[Collection entries]
(* ===== verification/Prices.v ===== *)
(** * Prices: how much work the kernel can make of what it is given

    An amortised analysis of avkernel.cpp.  Everything the kernel holds -- a
    queued packet, a suspended send, a posted task -- has a price; the
    [potential] of a state is the sum.  Every operation costs at most a fixed
    amount, and each step of the io_service is paid for by what it consumes. *)

From S2P Require Import Prelude StdSort OpenSSL RsaChunk Regex Address CoroQueue Routing KeyStore Avif Kernel Effects Hoare KernelInv Flow.

#[local] Open Scope nat_scope.

(** ** Prices *)

Class Prices := {
  p_run : nat;                   (* one task of the io_service *)
  p_handler : nat;               (* a writer waiting for a packet *)
  p_ask : nat;                   (* a question for a key *)
  p_data : nat;                  (* a message that is sent *)
  p_recv : nat;                  (* a message that is received *)
  p_item : avPacket -> nat;      (* a packet in a write queue *)
  p_writing : avPacket -> nat;   (* a packet that is being written *)
  p_wrote : avPacket -> nat;     (* the end of its write *)
  p_process : avPacket -> nat    (* a packet that was read *)
}.

Definition key_packet (protocol : string) (pkt : avPacket) : Prop :=
  upperlayerpotocol pkt = protocol /\ time_to_live pkt = 64%Z.

(** What is consumed pays for what is made of it. *)
Class PricesLaws `{Prices} := {
  run_handler : p_run <= p_handler;
  run_recv : p_run <= p_recv;
  item_pays pkt : p_run + p_writing pkt <= p_item pkt + p_handler;
  writing_pays pkt : p_wrote pkt + p_handler <= p_writing pkt;
  ask_pays pkt : key_packet "pkask" pkt -> p_item pkt <= p_ask;
  data_pays pkt : key_packet "avim" pkt -> p_item pkt <= p_data;
  process_run pkt : p_run <= p_process pkt;
  process_forward pkt : (1 < time_to_live pkt)%Z ->
    p_run + p_item (set_time_to_live pkt (time_to_live pkt - 1)) <= p_process pkt;
  process_pkask pkt reply : upperlayerpotocol pkt = "pkask"%string -> key_packet "pkreply" reply ->
    p_run + p_item reply <= p_process pkt;
  process_avim pkt : upperlayerpotocol pkt = "avim"%string -> p_run + p_recv <= p_process pkt
}.

Section prices.
Context `{Build} `{OpenSSL} `{BoostRegex} `{StdSort} `{!AvifImpl H0}.
Context `{HP : Prices} `{!PricesLaws}.

Definition stage_price (s : stage) : nat :=
  match s with WaitKey i => Z.to_nat (2 - i) * p_ask + p_data | WaitWrite => 0 end.
Definition p_stage (op : send_op) : nat := stage_price (s_stage op).
Definition p_send : nat := 3 * p_ask + p_data.
Definition p_pop (ec : error_code) (v : write_request) : nat :=
  p_handler + if failed ec then 0 else p_item v.1.
Definition p_task (t : task) : nat :=
  match t with
  | TProcess pkt _ => p_process pkt
  | TRunner _ | TRecvfrom _ => p_run
  | TWriter _ => p_run + p_handler
  | TSendto _ _ _ => p_run + p_send
  | TWriterPop _ ec v => p_pop ec v
  | TRecvPop _ _ _ => p_recv
  end.
Definition p_queue (q : wqueue) : nat :=
  sum_list_with (fun v : write_request => p_item v.1) (m_list q) + length (m_handlers q) * p_handler.
Definition p_if (a : avif_state) : nat :=
  p_queue (write_queue a) + sum_list_with (fun v : write_request => p_writing v.1) (writing a).
(* ===== verification/Network.v ===== *)
(** * Network: nodes wired together

    Several kernels, each with interfaces of its own, joined by links: what an
    interface writes its peer reads, or it is lost.  Nodes may fail.  Packets
    have a time to live and an answer is only made to a question, so what one
    message can set off in the whole network is bounded, whatever the routes. *)

From S2P Require Import Prelude StdSort OpenSSL RsaChunk Regex Address CoroQueue Routing KeyStore Avif Kernel Effects Hoare KernelInv Prices.

#[local] Open Scope nat_scope.

Section network.
Context `{Build} `{OpenSSL} `{BoostRegex} `{StdSort}.
(** The interfaces of each node, and where each of them leads. *)
Context (impl : nat -> AvifImpl H0) (peer : nat -> nat -> option (nat * nat)).

Record network := {
  nodes : gmap nat kernel;
  wire : list (nat * nat * avPacket)   (* on the way to an interface of a node *)
}.

Inductive net_event :=
  | NLocal (n : nat) (e : event)       (* anything but the arrival of a packet *)
  | NDeliver (j : nat) (now : Z)
  | NLose (j : nat)
  | NFail (n : nat).                   (* a node is gone *)

(** The packet that leaves interface [i] when its write ends. *)
Definition emitted (e : event) (k : kernel) : list (nat * avPacket) :=
  match e with
  | EWrote i m _ _ =>
      match ifs k !! i with
      | Some a => (fun v : write_request => (i, v.1)) <$> option_list (writing a !! m)
      | None => []
      end
  | _ => []
  end.

Definition sent_to (n : nat) (ip : nat * avPacket) : option (nat * nat * avPacket) :=
  (fun p => (p.1, p.2, ip.2)) <$> peer n ip.1.

(** An event of node [n]; a node whose handler fails is gone. *)
Definition node_step (n : nat) (e : event) (w : network) : network :=
  match nodes w !! n with
  | None => w
  | Some k =>
      {| nodes := match step (AvifImpl0 := impl n) e k with
           | (Ret _, k') => <[n := k']> (nodes w) | _ => delete n (nodes w) end;
         wire := wire w ++ omap (sent_to n) (emitted e k) |}
  end.

Definition net_step (ev : net_event) (w : network) : network :=
  match ev with
  | NLocal n (ERead _ (Some _) _) => w
  | NLocal n e => node_step n e w
  | NDeliver j now =>
      match wire w !! j with
      | Some (n, i, pkt) => node_step n (ERead i (Some pkt) now) {| nodes := nodes w; wire := delete j (wire w) |}
      | None => w
      end
  | NLose j => {| nodes := nodes w; wire := delete j (wire w) |}
  | NFail n => {| nodes := delete n (nodes w); wire := wire w |}
  end.

Fixpoint net_run (evs : list net_event) (w : network) : network :=
  match evs with [] => w | ev :: evs => net_run evs (net_step ev w) end.

(** A measure of events, added up along a run. *)
Fixpoint tally (f : net_event -> network -> nat) (evs : list net_event) (w : network) : nat :=
  match evs with [] => 0 | ev :: evs => f ev w + tally f evs (net_step ev w) end.

(** ** What a run costs *)

Section prices.
Context `{HP : Prices} `{!PricesLaws}.
Variable p_tx : nat.
(** A packet that leaves pays for its way and for its arrival. *)
Hypothesis wrote_pays_wire : forall pkt, p_tx + (p_run + p_process pkt) <= p_wrote pkt.

Definition net_potential (w : network) : nat :=
  map_sum potential (nodes w) + sum_list_with (fun m => p_run + p_process m.2) (wire w).

Definition net_ok (w : network) : Prop := map_Forall (fun _ k => lively k) (nodes w).

Definition local_spent (e : event) (k : kernel) : nat :=
  match e with
  | ERun m _ => if decide (m < length (tasks k)) then p_run else 0
  | EWrote _ _ _ _ => length (emitted e k) * p_tx
  | _ => 0
  end.

Lemma emitted_price n e k :
  local_spent e k + sum_list_with (fun m => p_run + p_process m.2) (omap (sent_to n) (emitted e k))
    <= spent e k.
Proof.
  destruct e as [| | | | | |m now| |i m ec now| |]; simpl; try lia.
  destruct (ifs k !! i) as [a|]; [|simpl; lia]. destruct (writing a !! m) as [v|]; [|simpl; lia].
  cbn [option_list fmap list_fmap length omap list_omap]. pose proof (wrote_pays_wire v.1).
  unfold sent_to. simpl. destruct (peer n i); simpl; lia.
Qed.

Lemma spent_held e k : spent e k <= potential k.
Proof.
  destruct e as [| | | | | |m now| |i m ec now| |]; simpl; try lia.
  - case_decide as Hm; [|lia]. apply lookup_lt_is_Some in Hm as [t Ht].
    unfold potential, held_price. rewrite (delete_Permutation _ _ _ Ht) at 1. simpl.
    destruct (run_task_pays (AvifImpl0 := impl 0) now t) as (c & Hc & _). lia.
  - destruct (ifs k !! i) as [a|] eqn:Ea; [|lia]. destruct (writing a !! m) as [v|] eqn:Ev; [|lia].
    unfold potential, held_price. rewrite (map_sum_delete _ _ _ _ Ea). unfold p_if.
    rewrite (delete_Permutation (writing a) _ _ Ev) at 1. simpl. pose proof (writing_pays v.1). lia.
Qed.

Lemma node_step_pays n e w k :
  net_ok w -> nodes w !! n = Some k ->
  net_ok (node_step n e w) /\
  net_potential (node_step n e w) + local_spent e k <= net_potential w + charge e.
Proof.
  intros Hok Hn. unfold node_step. rewrite Hn. pose proof (Hok n k Hn) as Hk.
  pose proof (emitted_price n e k). pose proof (spent_held e k). unfold net_potential. simpl.
  rewrite sum_list_with_app, (map_sum_delete _ (nodes w) _ _ Hn).
  destruct (step e k) as [[u|x| | |] k'] eqn:E; try (split; [by apply map_Forall_delete|simpl; lia]).
  destruct (step_pays e k u k' Hk E) as [L _ P]. split; [by apply map_Forall_insert_2|].
  rewrite map_sum_insert. lia.
Qed.

(** Events of the network. *)
Definition net_charge (ev : net_event) : nat :=
  match ev with NLocal _ (ERead _ (Some _) _) => 0 | NLocal _ e => charge e | _ => 0 end.
Definition net_spent (ev : net_event) (w : network) : nat :=
  match ev with
  | NLocal n e => match nodes w !! n with Some k => local_spent e k | None => 0 end
  | NDeliver j _ => if decide (j < length (wire w)) then p_run else 0
  | NLose _ | NFail _ => 0
  end.

Lemma wire_delete j m w :
  wire w !! j = Some m ->
  net_potential w =
    net_potential {| nodes := nodes w; wire := delete j (wire w) |} + (p_run + p_process m.2).
Proof.
  intros Hm. unfold net_potential. simpl. rewrite (delete_Permutation _ _ _ Hm) at 1. simpl. lia.
Qed.

Lemma net_step_pays ev w :
  net_ok w ->
  net_ok (net_step ev w) /\ net_potential (net_step ev w) + net_spent ev w <= net_potential w + net_charge ev.
Proof.
  intros Hok. destruct ev as [n e|j now|j|n]; cbn [net_spent].
  - assert (Hnode : net_charge (NLocal n e) = charge e ->
      net_ok (node_step n e w) /\ net_potential (node_step n e w) +
        match nodes w !! n with Some k => local_spent e k | None => 0 end <= net_potential w + charge e).
    { intros _. destruct (nodes w !! n) as [k|] eqn:Hn; [by apply node_step_pays|].
      unfold node_step. rewrite Hn. split; [done|lia]. }
    destruct e as [| | | | | | |i [pkt|] now| | |]; try by apply Hnode.
    cbn [net_step net_charge]. split; [done|]. destruct (nodes w !! n); simpl; lia.
  - cbn [net_step net_charge]. destruct (wire w !! j) as [[[n i] pkt]|] eqn:Ej.
    + pose proof (wire_delete j _ w Ej) as Hw. set (w1 := {| nodes := nodes w; wire := delete j (wire w) |}) in *.
      apply lookup_lt_Some in Ej. rewrite decide_True by done. simpl in Hw.
      destruct (nodes w !! n) as [k|] eqn:Hn.
      * destruct (node_step_pays n (ERead i (Some pkt) now) w1 k Hok Hn) as [Hok' P]. split; [done|].
        simpl in P. lia.
      * unfold node_step. change (nodes w1) with (nodes w). rewrite Hn. split; [exact Hok|lia].
    + apply lookup_ge_None in Ej. rewrite decide_False by lia. split; [done|lia].
  - cbn [net_step net_charge]. split; [exact Hok|].
    destruct (wire w !! j) as [m|] eqn:Ej; [rewrite (wire_delete j m w Ej); lia|].
    apply lookup_ge_None in Ej. unfold net_potential. simpl. rewrite delete_take_drop, take_ge, drop_ge, app_nil_r by lia. lia.
  - cbn [net_step net_charge]. split; [by apply map_Forall_delete|]. unfold net_potential. simpl.
    destruct (nodes w !! n) as [k|] eqn:Hn; [|by rewrite delete_id by done; lia].
    rewrite (map_sum_delete _ (nodes w) _ _ Hn). lia.
Qed.

Lemma net_run_pays evs w :
  net_ok w ->
  net_potential (net_run evs w) + tally net_spent evs w <= net_potential w + sum_list_with net_charge evs.
Proof.
  revert w. induction evs as [|ev evs IH]; intros w Hok; cbn [net_run tally sum_list_with]; [lia|].
  destruct (net_step_pays ev w Hok) as [Hok' P]. specialize (IH _ Hok'). lia.
Qed.
End prices.

(** ** A network that starts with [size] nodes *)

Definition init_network (size : nat) : network :=
  {| nodes := gset_to_gmap init_kernel (set_seq 0 size); wire := [] |}.

Lemma init_potential `{Prices} size : net_potential (init_network size) = 0.
Proof.
  unfold net_potential. simpl. rewrite Nat.add_0_r. unfold init_network. simpl.
  assert (Hm : forall m : gmap nat kernel, map_Forall (fun _ k => potential k = 0) m -> map_sum potential m = 0).
  { intros m. induction m as [|i k m Hi IH] using map_ind; intros Hm; [apply map_sum_empty|].
    rewrite map_sum_insert, delete_id by done. apply map_Forall_insert in Hm as [Hk Hm]; [|done].
    simpl in Hk. rewrite Hk. by apply IH. }
  apply Hm. intros n k Hk%lookup_gset_to_gmap_Some. destruct Hk as [_ <-].
  unfold potential, held_price. simpl. by rewrite !map_sum_empty.
Qed.

Lemma init_net_ok size : net_ok (init_network size).
Proof. intros n k Hk%lookup_gset_to_gmap_Some. destruct Hk as [_ <-]. apply init_lively. Qed.

(** ** What is counted *)

Definition transmitted (ev : net_event) (w : network) : nat :=
  match ev with
  | NLocal n e => match nodes w !! n with Some k => length (emitted e k) | None => 0 end
  | _ => 0
  end.
(** Tasks run, writes completed and packets delivered. *)
Definition worked (ev : net_event) (w : network) : nat :=
  match ev with
  | NLocal n (ERun m _) =>
      match nodes w !! n with Some k => if decide (m < length (tasks k)) then 1 else 0 | None => 0 end
  | NLocal _ _ => transmitted ev w
  | NDeliver j _ => if decide (j < length (wire w)) then 1 else 0
  | NLose _ | NFail _ => 0
  end.

Definition local (f : event -> nat) (ev : net_event) : nat := match ev with NLocal _ e => f e | _ => 0 end.
Definition locals (f : event -> nat) (evs : list net_event) : nat := sum_list_with (local f) evs.

Lemma tally_le f g evs w : (forall ev w, f ev w <= g ev w) -> tally f evs w <= tally g evs w.
Proof.
  intros Hfg. revert w. induction evs as [|ev evs IH]; intros w; cbn [tally]; [done|].
  specialize (Hfg ev w). specialize (IH (net_step ev w)). lia.
Qed.

(** Prices in transmissions: a packet may go as far as its time to live lets
    it, and a question may be answered. *)
Definition answer_price (n : nat) (pkt : avPacket) : nat :=
  if String.eqb (upperlayerpotocol pkt) "pkask" then n else 0.
Definition hops (pkt : avPacket) : nat := Z.to_nat (time_to_live pkt - 1).

Definition transmission_prices : Prices :=
  let process pkt := answer_price 64 pkt + hops pkt in
  {| p_run := 0; p_handler := 0; p_ask := 128; p_data := 64; p_recv := 0; p_item pkt := 1 + process pkt;
     p_writing pkt := 1 + process pkt; p_wrote pkt := 1 + process pkt; p_process := process |}.

(** Prices in steps: four for a hop. *)
Definition step_prices : Prices :=
  let process pkt := 2 + answer_price 256 pkt + 4 * hops pkt in
  {| p_run := 1; p_handler := 1; p_ask := 513; p_data := 257; p_recv := 1; p_item pkt := 3 + process pkt;
     p_writing pkt := 3 + process pkt; p_wrote pkt := 2 + process pkt; p_process := process |}.

Lemma answer_price_of n pkt protocol :
  upperlayerpotocol pkt = protocol -> answer_price n pkt = if String.eqb protocol "pkask" then n else 0.
Proof. by intros <-. Qed.

Lemma hop_spends pkt :
  (1 < time_to_live pkt)%Z -> hops pkt = S (hops (set_time_to_live pkt (time_to_live pkt - 1))).
Proof. unfold hops. simpl. lia. Qed.

Lemma hops_64 pkt : time_to_live pkt = 64%Z -> hops pkt = 63.
Proof. unfold hops. by intros ->. Qed.

Lemma transmission_laws : PricesLaws (H := transmission_prices).
Proof.
  split; cbn [p_run p_handler p_ask p_data p_recv p_item p_writing p_wrote p_process transmission_prices];
    try (intros; lia).
  - intros pkt [Hu Ht]. rewrite (answer_price_of _ _ _ Hu), (hops_64 _ Ht). simpl. lia.
  - intros pkt [Hu Ht]. rewrite (answer_price_of _ _ _ Hu), (hops_64 _ Ht). simpl. lia.
  - intros pkt Ht. rewrite (hop_spends _ Ht). change (answer_price 64 (set_time_to_live _ _)) with (answer_price 64 pkt). lia.
  - intros pkt reply Hp [Hu Ht]. rewrite (answer_price_of _ _ _ Hp), (answer_price_of _ _ _ Hu), (hops_64 _ Ht).
    simpl. lia.
Qed.

Lemma step_laws : PricesLaws (H := step_prices).
Proof.
  split; cbn [p_run p_handler p_ask p_data p_recv p_item p_writing p_wrote p_process step_prices];
    try (intros; lia).
  - intros pkt [Hu Ht]. rewrite (answer_price_of _ _ _ Hu), (hops_64 _ Ht). simpl. lia.
  - intros pkt [Hu Ht]. rewrite (answer_price_of _ _ _ Hu), (hops_64 _ Ht). simpl. lia.
  - intros pkt Ht. rewrite (hop_spends _ Ht). change (answer_price 256 (set_time_to_live _ _)) with (answer_price 256 pkt). lia.
  - intros pkt reply Hp [Hu Ht]. rewrite (answer_price_of _ _ _ Hp), (answer_price_of _ _ _ Hu), (hops_64 _ Ht).
    simpl. lia.
Qed.

(** What comes from outside, priced by kind. *)
Lemma charges_by_kind `{Prices} c1 c2 c3 evs :
  p_run + p_send <= c1 -> p_run + (p_run + p_handler) <= c2 -> p_run <= c3 ->
  sum_list_with net_charge evs <=
    c1 * locals is_sendto evs + c2 * locals is_add evs + c3 * locals is_recvfrom evs.
Proof.
  intros H1' H2' H3'. unfold locals. induction evs as [|ev evs IH]; cbn [sum_list_with]; [lia|].
  assert (Hev : net_charge ev <= c1 * local is_sendto ev + c2 * local is_add ev + c3 * local is_recvfrom ev); [|lia].
  destruct ev as [n []|j now|j|n]; simpl; try lia. destruct avpkt; simpl; lia.
Qed.

Lemma tally_priced (P : Prices) (L : PricesLaws) p_tx f size evs :
  (forall pkt, p_tx + (p_run + p_process pkt) <= p_wrote pkt) ->
  (forall ev w, f ev w <= net_spent p_tx ev w) ->
  tally f evs (init_network size) <= sum_list_with net_charge evs.
Proof.
  intros Htx Hf. pose proof (net_run_pays p_tx Htx evs (init_network size) (init_net_ok size)) as P'.
  rewrite init_potential in P'. pose proof (tally_le f (net_spent p_tx) evs (init_network size) Hf). lia.
Qed.

Lemma transmissions_bounded size evs :
  tally transmitted evs (init_network size) <= 448 * locals is_sendto evs.
Proof.
  etransitivity.
  - apply (tally_priced transmission_prices transmission_laws 1); [intros pkt; simpl; lia|].
    intros [n e|j now|j|n] w; simpl; try lia. destruct (nodes w !! n) as [k|]; [|lia]. destruct e; simpl; lia.
  - etransitivity; [by apply (charges_by_kind (H3 := transmission_prices) 448 0 0)|lia].
Qed.

(** C11: no storms in the network: however the nodes are wired and whatever their
    routes, loops included, in whatever order things happen, whatever is lost and
    whichever nodes fail, a message sets off at most 448 transmissions of
    packets -- 64 for itself and 128 for each of three questions and their
    answers -- and at most 1797 steps in all the nodes together, to which 3 come
    for every interface added and 1 for every receive: so the network falls silent. *)
Theorem network_falls_silent size evs :
  tally transmitted evs (init_network size) <= 448 * locals is_sendto evs /\
  tally worked evs (init_network size) <=
    1797 * locals is_sendto evs + 3 * locals is_add evs + locals is_recvfrom evs.
Proof.
  split.
  - apply transmissions_bounded.
  - etransitivity.
    + apply (tally_priced step_prices step_laws 1); [intros pkt; simpl; lia|].
      intros [n e|j now|j|n] w; simpl; try lia. destruct e; simpl; destruct (nodes w !! n) as [k|]; simpl; lia.
    + etransitivity; [by apply (charges_by_kind (H3 := step_prices) 1797 3 1)|].
      rewrite Nat.mul_1_l. done.
Qed.
End network.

• **What you need to do**:
From the records above, repeat exactly the lines from the one with "(** The packet" through the one with "match wire w !! j with", both included.

• **Output of the exercise**:
(** The packet that leaves interface [i] when its write ends. *)
Definition emitted (e : event) (k : kernel) : list (nat * avPacket) :=
  match e with
  | EWrote i m _ _ =>
      match ifs k !! i with
      | Some a => (fun v : write_request => (i, v.1)) <$> option_list (writing a !! m)
      | None => []
      end
  | _ => []
  end.

Definition sent_to (n : nat) (ip : nat * avPacket) : option (nat * nat * avPacket) :=
  (fun p => (p.1, p.2, ip.2)) <$> peer n ip.1.

(** An event of node [n]; a node whose handler fails is gone. *)
Definition node_step (n : nat) (e : event) (w : network) : network :=
  match nodes w !! n with
  | None => w
  | Some k =>
      {| nodes := match step (AvifImpl0 := impl n) e k with
           | (Ret _, k') => <[n := k']> (nodes w) | _ => delete n (nodes w) end;
         wire := wire w ++ omap (sent_to n) (emitted e k) |}
  end.

Definition net_step (ev : net_event) (w : network) : network :=
  match ev with
  | NLocal n (ERead _ (Some _) _) => w
  | NLocal n e => node_step n e w
  | NDeliver j now =>
      match wire w !! j with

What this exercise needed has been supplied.